Boeing needed a plan B to save 787
Too complicated and too expensive to manufacture. Boeing does not veil the face. The B787 Dreamliner, the first of which came with three years late to All Nippon Airways (ANA) in late September 2011, a program remains at risk and lost.
The device, which has passed through many vicissitudes since its launch, has new technical problems. A "calibration problem between structural elements" of the rear fuselage was discovered during tests carried out in factories in Seattle. Jim Albaugh, president of Boeing Commercial Airplanes (BCA), admitted that the first 55 Dreamliners already built might be affected by this defect. The Boeing launched an inspection campaign and hopes to address this problem in the "ten to fifteen days." Meanwhile, industrial production ramp-up "is difficult," notes one observer. Boeing has delivered five devices from late September to ANA. Under these conditions, managing to deliver fifteen more by the end of March, as the company hoped the Japanese, is an impossible mission.
Suddenly, the group announced last weekend a radical decision afresh at the industrialization of the B 787 and review its relations with its 50 partners from rank 1 to the successful ramp-up and exit the program losses .
Permutation of managers
"There is no magic formula to improve productivity on these planes. That will come from simplification of production, employment under companions and a review of the supply chain, partner by partner, "said Pat Shanahan, general manager of the development of BCA paydayloan. Boeing is a savings of $ 1 billion. It has not been more forthcoming about how to allocate effort productivity, nor on the calendar.
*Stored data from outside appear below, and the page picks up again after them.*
Lemma block_processed hdr ctx st0 st env reqs st1 txHash receiptHash bloom uncles withdrawalsHash :
  prepared hdr → NewEVMBlockContext config hdr (Some (gen_coinbase gen)) = Some ctx →
  pre_execution ctx hdr (Config.IsPrague config (Some number) timestamp) st0 = Some st → built config same ctx hdr number st env →
  (if Config.IsPrague config (Some number) timestamp
   then ∃ rs, reqs = Some rs ∧ collect_requests (env_evm env) (concat (map Logs (env_receipts env))) (env_state env) = Some (rs, st1)
   else reqs = None ∧ st1 = env_state env) →
  let root := (IntermediateRoot (process_withdrawals st1 (default [] (gen_withdrawals gen))) true).1 in
  let header := block_header (assembled (env_header env) reqs root) txHash receiptHash bloom uncles withdrawalsHash in
  let receipts := map (at_block (hash_Header header)) (env_receipts env) in
  ∃ st', Process config (MkBlock header [] (env_txs env) withdrawals) st0 =
      Some (Ok (MkProcessResult receipts reqs (concat (map Logs receipts)) (Header.GasUsed (env_header env))), st') ∧
    (IntermediateRoot st' true).1 = root.
Proof.
  intros Hpp Hctx Hpre Hb Hreq root header receipts. destruct (limit_ok _ Hpp) as [_ Hlim]. pose proof (bt_header _ _ _ _ _ _ _ Hb) as Hof. unfold of_block in Hof.
  destruct (world_state ctx hdr st env (hash_Header header) Hb) as (p & Hp & Hs). fold receipts in Hp. rewrite (bt_evm _ _ _ _ _ _ _ Hb) in Hreq.
  assert (Hdiff : Header.Difficulty header = Some 0) by (unfold header; rewrite Hof; cbn; by rewrite (pp_difficulty _ Hpp)).
  assert (Hn : Header.Number header = Some number) by (unfold header; rewrite Hof; cbn; by rewrite (pp_number _ Hpp)).
  assert (Ht : Header.Time header = timestamp) by (unfold header; rewrite Hof; apply Hpp).
  assert (Hsame : Header.GasLimit header = Header.GasLimit hdr ∧ Header.BaseFee header = Header.BaseFee hdr ∧ Header.ExcessBlobGas header = Header.ExcessBlobGas hdr ∧
    Header.ParentBeaconRoot header = Header.ParentBeaconRoot hdr ∧ Header.ParentHash header = Header.ParentHash hdr ∧ Header.Coinbase header = Header.Coinbase hdr ∧
    Header.MixDigest header = Header.MixDigest hdr) by (unfold header; rewrite Hof; done).
  destruct Hsame as (Hgl & Hbf & Hx & Hroot & Hph & Hcb & Hmd). clearbody header.
  assert (Hctx' : NewEVMBlockContext config header None = Some ctx).
  { apply (NewEVMBlockContext_same hdr header _ ctx Hctx); try done; [apply Hpp|by rewrite Hcb; apply Hpp|by rewrite Hn, (pp_number _ Hpp)|by rewrite Ht, (pp_time _ Hpp)|by rewrite Hdiff, (pp_difficulty _ Hpp)]. }
  unfold Process. cbn [blk_header blk_transactions]. rewrite Hn, Hgl. cbn [mbind option_bind].
  assert (Hgas : AddGas 0 (Header.GasLimit hdr) = Some (Header.GasLimit hdr)).
  { unfold AddGas. rewrite Z.gtb_ltb. destruct (Z.ltb_spec (max_uint64 - Header.GasLimit hdr) 0); [ulia|]. f_equal. rewrite Z.add_0_l. apply wrap64_id. ulia. }
  rewrite Hgas, Hctx'. cbn [mbind option_bind].
  assert (Hdao : DAOForkSupport config && (match DAOForkBlock config with Some b => Cmp b number =? 0 | None => false end) = false).
  { destruct (wk_dao Hw) as [->|Hd]; [done|]. destruct (DAOForkBlock config) as [b|]; [|by rewrite andb_false_r]. apply andb_false_intro2. apply Z.eqb_neq. rewrite Cmp_zero. congruence. }
  rewrite Hdao, Ht, (wk_verkle Hw), orb_false_r.
  assert (Hpre' : pre_execution ctx header (Config.IsPrague config (Some number) timestamp) st0 = Some st) by (rewrite <- Hpre; unfold pre_execution; by rewrite Hroot, Hph).
  rewrite Hpre'. cbn [mbind option_bind].
  rewrite (process_txs_header config ctx hdr header) by (rewrite ?Hn, ?Ht, ?(pp_number _ Hpp), ?(pp_time _ Hpp); done).
  rewrite Hp. cbn [mbind option_bind]. unfold block_body. cbn [blk_transactions blk_uncles blk_withdrawals merged beacon EngineFinalize]. unfold beacon_Finalize, IsPoSHeader. rewrite Hdiff. cbn [mbind option_bind].
  change (negb (Cmp 0 0 =? 0)) with false. cbn [bd_Withdrawals].
  assert (Hws : default [] withdrawals = default [] (gen_withdrawals gen)) by by destruct (Config.IsShanghai config (Some number) timestamp).
  rewrite Hws. assert (Hfinal : ∀ s, world st1 s → (IntermediateRoot (process_withdrawals s (default [] (gen_withdrawals gen))) true).1 = root).
  { intros s Hst. symmetry. apply (br_root (R := world)). by apply (withdrawals_same world). }
  destruct (Config.IsPrague config (Some number) timestamp); [|destruct Hreq as [-> ->]; eexists; split; [reflexivity|by apply Hfinal]].
  destruct Hreq as (rs & -> & Hcol).
  pose proof (collect_requests_same world ctx (concat (map Logs (env_receipts env))) (concat (map Logs receipts)) _ _ Hs (deposits_at_block _ _)) as Hc. rewrite Hcol in Hc.
  destruct (collect_requests ctx (concat (map Logs receipts)) p) as [[rs' s']|]; [|done]. destruct Hc as [-> Hc]. cbn [mbind option_bind].
  eexists. split; [reflexivity|by apply Hfinal].
Qed.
He specified, however, that the boss of the program changed. Scott Fancher, who arrived in 2008 to replace the B787 on track, gives way to Larry Loftis, the boss of Boeing 777 it replaces. The switch should allow Boeing to better prepare its "organization for the challenges ahead," said Jim Albaugh. Larry Loftis brings experience in production (lean manufacturing) tested on a mature program, and Scott Fencher, its achievements in the management of a new generation aircraft with Boeing which has made several breaks.
Technology first with the massive use of composite materials (50% against 1% for the B 747). Then outsourcing industry with 70% of manufacturing with major partners in the U.S., Europe and Japan against 21% for the B 777 and 16% for the B 767. Taken to extremes, this model inspired by the automobile industry has shown its limits for a subject as complex as an airplane. Boeing has had to overcome the difficulties encountered by these partners.
For months, the group is considering the future of the Boeing 777 entered service in 1995. His successor, or a modernized 777 B that would heavily loaded with composites have much to learn from failures and successes of the B 787.